*** Records provided ***

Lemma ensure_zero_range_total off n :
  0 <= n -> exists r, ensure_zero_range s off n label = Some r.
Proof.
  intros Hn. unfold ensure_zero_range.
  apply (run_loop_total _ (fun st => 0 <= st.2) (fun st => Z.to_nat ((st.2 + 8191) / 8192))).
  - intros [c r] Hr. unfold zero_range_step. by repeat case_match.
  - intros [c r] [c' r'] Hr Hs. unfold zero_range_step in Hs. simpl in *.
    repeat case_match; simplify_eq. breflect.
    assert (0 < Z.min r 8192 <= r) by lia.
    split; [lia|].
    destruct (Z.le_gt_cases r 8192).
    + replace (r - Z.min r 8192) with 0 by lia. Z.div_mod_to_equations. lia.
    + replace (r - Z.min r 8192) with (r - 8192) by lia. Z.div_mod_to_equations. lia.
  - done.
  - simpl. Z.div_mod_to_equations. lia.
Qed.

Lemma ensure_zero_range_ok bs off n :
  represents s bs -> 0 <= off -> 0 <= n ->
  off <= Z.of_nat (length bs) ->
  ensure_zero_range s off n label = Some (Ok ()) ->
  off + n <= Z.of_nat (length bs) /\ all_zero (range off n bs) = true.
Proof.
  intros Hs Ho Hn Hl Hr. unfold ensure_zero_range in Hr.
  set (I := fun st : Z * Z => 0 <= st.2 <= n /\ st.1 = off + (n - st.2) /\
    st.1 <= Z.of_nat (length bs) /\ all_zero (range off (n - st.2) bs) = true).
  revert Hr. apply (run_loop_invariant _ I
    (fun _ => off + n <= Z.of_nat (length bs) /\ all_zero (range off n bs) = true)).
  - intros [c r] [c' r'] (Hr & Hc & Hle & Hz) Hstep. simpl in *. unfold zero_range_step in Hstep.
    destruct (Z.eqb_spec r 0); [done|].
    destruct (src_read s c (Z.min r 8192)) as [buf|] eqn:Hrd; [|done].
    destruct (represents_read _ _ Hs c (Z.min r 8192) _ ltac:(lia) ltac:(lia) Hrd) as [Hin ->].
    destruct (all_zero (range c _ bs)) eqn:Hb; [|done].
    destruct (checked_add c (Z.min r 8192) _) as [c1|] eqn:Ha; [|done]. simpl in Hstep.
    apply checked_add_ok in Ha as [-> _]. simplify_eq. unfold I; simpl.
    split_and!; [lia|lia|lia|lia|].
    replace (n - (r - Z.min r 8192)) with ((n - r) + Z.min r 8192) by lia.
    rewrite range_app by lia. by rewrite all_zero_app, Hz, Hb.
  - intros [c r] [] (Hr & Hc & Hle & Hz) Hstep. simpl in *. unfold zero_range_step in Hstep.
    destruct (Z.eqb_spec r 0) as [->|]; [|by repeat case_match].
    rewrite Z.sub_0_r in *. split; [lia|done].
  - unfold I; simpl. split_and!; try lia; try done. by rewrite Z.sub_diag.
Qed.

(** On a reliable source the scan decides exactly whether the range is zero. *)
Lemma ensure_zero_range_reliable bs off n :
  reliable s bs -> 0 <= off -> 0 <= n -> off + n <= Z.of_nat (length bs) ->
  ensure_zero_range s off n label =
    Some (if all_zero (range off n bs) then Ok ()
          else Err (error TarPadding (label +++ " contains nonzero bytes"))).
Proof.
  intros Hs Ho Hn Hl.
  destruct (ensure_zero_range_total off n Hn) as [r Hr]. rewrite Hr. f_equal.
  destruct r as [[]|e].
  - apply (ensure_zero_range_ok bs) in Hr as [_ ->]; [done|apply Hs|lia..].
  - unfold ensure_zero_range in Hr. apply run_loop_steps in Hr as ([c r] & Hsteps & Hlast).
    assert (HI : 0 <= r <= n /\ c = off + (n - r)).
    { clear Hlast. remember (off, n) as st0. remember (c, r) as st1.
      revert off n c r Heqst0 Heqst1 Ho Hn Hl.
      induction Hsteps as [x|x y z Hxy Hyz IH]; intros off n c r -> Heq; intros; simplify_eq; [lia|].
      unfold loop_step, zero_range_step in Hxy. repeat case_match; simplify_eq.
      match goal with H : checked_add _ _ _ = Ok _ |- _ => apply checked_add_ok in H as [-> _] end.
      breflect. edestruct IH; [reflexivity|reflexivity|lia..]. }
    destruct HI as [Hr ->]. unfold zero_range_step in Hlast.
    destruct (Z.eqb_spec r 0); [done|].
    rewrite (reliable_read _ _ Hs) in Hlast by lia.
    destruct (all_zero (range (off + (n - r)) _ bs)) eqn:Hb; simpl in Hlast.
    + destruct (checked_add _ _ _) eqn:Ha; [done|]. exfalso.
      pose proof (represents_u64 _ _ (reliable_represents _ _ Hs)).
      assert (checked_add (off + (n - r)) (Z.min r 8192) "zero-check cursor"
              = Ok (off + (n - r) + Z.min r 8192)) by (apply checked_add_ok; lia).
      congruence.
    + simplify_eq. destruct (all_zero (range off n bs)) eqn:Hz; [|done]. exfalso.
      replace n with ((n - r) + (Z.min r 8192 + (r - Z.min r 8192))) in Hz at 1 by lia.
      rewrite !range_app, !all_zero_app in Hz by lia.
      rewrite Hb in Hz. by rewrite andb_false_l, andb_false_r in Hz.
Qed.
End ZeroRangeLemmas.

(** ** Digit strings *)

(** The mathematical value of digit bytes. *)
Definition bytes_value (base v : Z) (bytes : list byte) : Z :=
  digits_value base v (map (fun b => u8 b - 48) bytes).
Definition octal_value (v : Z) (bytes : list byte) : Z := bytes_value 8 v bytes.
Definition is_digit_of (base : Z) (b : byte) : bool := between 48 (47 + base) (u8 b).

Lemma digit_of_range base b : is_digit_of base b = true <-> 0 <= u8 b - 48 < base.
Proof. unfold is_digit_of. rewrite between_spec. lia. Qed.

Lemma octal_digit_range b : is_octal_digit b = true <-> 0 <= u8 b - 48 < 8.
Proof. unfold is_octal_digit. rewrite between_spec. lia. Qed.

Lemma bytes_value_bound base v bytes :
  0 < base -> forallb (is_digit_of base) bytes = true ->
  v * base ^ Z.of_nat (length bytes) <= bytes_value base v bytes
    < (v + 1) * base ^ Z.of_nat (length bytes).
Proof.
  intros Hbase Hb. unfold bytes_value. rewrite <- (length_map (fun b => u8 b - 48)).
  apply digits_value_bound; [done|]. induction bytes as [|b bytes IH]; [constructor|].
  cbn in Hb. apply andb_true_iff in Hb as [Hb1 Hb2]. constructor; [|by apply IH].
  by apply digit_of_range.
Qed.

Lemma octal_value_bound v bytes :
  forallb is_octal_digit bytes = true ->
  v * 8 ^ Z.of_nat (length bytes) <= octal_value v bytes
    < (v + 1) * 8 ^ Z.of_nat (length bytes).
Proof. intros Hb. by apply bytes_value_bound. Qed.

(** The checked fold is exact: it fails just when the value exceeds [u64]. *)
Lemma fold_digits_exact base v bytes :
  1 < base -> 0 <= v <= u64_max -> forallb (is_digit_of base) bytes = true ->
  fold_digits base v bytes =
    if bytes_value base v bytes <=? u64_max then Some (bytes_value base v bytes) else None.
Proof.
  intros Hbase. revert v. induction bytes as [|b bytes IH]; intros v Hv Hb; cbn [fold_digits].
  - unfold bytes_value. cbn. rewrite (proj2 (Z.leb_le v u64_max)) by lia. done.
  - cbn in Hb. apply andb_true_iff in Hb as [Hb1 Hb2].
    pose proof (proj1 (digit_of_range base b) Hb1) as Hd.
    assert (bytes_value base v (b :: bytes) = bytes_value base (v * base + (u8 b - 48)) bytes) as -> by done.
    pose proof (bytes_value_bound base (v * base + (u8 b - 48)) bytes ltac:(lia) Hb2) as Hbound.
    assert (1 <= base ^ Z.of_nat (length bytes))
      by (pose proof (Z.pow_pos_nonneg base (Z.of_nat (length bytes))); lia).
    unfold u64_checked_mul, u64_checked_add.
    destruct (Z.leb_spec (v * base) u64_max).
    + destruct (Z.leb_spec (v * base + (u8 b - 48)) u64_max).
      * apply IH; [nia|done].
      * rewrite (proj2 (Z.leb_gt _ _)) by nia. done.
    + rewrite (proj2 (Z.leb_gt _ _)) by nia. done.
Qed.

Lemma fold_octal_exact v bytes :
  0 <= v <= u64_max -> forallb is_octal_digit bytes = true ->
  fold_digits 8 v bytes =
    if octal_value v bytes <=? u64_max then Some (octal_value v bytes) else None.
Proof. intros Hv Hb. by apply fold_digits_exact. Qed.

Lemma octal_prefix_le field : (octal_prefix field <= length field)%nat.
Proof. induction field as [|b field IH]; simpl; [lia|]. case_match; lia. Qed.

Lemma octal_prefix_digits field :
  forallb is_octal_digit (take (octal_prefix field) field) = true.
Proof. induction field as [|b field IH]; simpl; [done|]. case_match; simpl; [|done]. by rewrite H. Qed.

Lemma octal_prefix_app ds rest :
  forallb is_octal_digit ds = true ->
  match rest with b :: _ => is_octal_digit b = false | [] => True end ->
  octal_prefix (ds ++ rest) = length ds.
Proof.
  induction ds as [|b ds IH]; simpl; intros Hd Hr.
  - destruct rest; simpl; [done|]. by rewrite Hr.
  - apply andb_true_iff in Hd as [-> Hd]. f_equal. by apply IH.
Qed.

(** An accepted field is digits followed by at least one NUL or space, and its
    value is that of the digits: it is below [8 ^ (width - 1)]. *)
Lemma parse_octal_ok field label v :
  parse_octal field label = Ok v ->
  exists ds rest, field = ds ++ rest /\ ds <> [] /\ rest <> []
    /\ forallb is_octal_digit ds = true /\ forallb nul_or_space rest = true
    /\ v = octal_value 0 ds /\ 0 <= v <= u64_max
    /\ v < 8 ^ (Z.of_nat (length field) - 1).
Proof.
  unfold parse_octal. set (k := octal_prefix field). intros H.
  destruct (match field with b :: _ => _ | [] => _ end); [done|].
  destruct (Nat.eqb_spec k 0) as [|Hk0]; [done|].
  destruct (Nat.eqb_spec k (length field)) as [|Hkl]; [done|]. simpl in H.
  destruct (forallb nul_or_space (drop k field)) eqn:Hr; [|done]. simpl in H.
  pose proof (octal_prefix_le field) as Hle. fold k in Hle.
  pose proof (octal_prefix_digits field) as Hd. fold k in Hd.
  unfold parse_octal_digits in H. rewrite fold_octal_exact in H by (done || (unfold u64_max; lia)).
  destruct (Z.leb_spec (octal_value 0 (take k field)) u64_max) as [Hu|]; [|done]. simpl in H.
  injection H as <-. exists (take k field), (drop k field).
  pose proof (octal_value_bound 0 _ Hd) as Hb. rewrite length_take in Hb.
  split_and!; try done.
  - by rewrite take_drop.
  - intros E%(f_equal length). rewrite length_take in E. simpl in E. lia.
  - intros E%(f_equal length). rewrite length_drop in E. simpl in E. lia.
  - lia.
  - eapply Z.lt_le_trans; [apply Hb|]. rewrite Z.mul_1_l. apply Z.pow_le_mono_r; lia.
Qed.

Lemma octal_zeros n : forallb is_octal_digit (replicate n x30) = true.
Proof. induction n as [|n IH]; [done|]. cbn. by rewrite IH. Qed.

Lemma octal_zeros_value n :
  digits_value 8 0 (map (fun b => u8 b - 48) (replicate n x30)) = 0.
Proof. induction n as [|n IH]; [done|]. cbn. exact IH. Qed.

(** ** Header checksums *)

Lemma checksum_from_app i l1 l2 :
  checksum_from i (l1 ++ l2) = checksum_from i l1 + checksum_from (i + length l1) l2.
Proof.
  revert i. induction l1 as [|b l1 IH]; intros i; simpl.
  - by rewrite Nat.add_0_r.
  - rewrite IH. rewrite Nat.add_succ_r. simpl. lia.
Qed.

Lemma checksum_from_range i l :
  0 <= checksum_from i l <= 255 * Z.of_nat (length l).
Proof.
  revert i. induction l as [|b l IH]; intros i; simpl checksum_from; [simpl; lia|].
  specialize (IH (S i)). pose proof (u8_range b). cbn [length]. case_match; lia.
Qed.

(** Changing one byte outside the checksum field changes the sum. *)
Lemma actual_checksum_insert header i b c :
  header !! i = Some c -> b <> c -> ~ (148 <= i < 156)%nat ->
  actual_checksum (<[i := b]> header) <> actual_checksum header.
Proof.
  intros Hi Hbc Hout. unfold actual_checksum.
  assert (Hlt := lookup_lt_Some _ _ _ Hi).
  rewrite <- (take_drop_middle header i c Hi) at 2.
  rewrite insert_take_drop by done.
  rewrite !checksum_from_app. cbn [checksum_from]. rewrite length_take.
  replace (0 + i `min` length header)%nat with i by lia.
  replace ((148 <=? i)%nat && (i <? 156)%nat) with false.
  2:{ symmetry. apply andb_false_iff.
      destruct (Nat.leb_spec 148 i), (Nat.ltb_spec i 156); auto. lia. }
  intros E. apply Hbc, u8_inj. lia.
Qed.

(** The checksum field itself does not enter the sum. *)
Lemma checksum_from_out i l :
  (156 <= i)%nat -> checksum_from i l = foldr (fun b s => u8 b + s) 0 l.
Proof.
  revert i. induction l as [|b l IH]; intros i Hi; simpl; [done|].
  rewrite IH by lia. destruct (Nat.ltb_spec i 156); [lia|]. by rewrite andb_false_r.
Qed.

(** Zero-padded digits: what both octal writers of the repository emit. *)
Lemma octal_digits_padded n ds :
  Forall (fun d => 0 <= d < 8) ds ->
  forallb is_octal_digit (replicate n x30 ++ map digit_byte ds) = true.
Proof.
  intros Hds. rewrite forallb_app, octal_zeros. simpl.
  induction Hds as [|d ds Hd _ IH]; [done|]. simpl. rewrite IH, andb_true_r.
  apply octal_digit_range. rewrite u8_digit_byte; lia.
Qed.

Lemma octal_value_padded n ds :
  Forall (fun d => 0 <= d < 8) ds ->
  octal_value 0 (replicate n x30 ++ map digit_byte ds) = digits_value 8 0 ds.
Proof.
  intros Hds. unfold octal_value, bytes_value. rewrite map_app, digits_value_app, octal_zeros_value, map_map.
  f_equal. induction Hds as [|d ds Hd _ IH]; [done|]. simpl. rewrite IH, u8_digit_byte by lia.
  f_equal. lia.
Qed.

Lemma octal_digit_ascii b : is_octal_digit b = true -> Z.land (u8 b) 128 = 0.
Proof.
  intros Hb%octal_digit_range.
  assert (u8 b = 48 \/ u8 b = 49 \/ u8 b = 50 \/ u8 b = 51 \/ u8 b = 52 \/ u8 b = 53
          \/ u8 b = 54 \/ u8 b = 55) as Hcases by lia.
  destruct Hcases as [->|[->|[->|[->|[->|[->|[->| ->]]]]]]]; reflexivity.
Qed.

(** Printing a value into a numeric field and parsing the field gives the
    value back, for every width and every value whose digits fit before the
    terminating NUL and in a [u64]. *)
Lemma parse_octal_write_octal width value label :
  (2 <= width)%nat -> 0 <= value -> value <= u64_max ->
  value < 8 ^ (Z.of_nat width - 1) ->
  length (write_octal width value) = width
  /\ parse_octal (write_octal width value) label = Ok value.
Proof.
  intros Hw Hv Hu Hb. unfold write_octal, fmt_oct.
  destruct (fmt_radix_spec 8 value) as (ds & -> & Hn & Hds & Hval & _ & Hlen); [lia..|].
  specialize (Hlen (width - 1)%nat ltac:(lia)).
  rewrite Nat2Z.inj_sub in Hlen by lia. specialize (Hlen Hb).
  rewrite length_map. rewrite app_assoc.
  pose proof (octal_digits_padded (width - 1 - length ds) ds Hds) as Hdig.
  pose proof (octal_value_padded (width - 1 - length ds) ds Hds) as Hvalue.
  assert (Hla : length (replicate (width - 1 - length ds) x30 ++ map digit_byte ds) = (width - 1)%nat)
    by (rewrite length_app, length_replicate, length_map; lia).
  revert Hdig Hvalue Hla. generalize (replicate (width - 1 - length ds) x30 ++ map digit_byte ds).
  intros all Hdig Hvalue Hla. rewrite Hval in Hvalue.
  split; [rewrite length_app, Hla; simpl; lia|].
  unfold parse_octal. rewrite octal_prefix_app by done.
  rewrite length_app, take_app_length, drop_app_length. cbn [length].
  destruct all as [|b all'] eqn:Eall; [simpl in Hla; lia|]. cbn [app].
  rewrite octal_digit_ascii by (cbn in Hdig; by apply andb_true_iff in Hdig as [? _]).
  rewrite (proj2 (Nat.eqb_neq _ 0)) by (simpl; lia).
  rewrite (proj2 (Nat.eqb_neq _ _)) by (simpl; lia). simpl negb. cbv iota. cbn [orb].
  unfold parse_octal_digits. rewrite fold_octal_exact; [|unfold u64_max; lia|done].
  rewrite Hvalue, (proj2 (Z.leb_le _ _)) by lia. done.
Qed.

*** End of Records provided ***

• _Your objective_
Looking at the records above, return exactly the lines from the line with "Proof. intros Hb." to the line with "intros Hbase. revert", both ends included.

• _Your solution_
Proof. intros Hb. by apply bytes_value_bound. Qed.

(** The checked fold is exact: it fails just when the value exceeds [u64]. *)
Lemma fold_digits_exact base v bytes :
  1 < base -> 0 <= v <= u64_max -> forallb (is_digit_of base) bytes = true ->
  fold_digits base v bytes =
    if bytes_value base v bytes <=? u64_max then Some (bytes_value base v bytes) else None.
Proof.
  intros Hbase. revert v. induction bytes as [|b bytes IH]; intros v Hv Hb; cbn [fold_digits].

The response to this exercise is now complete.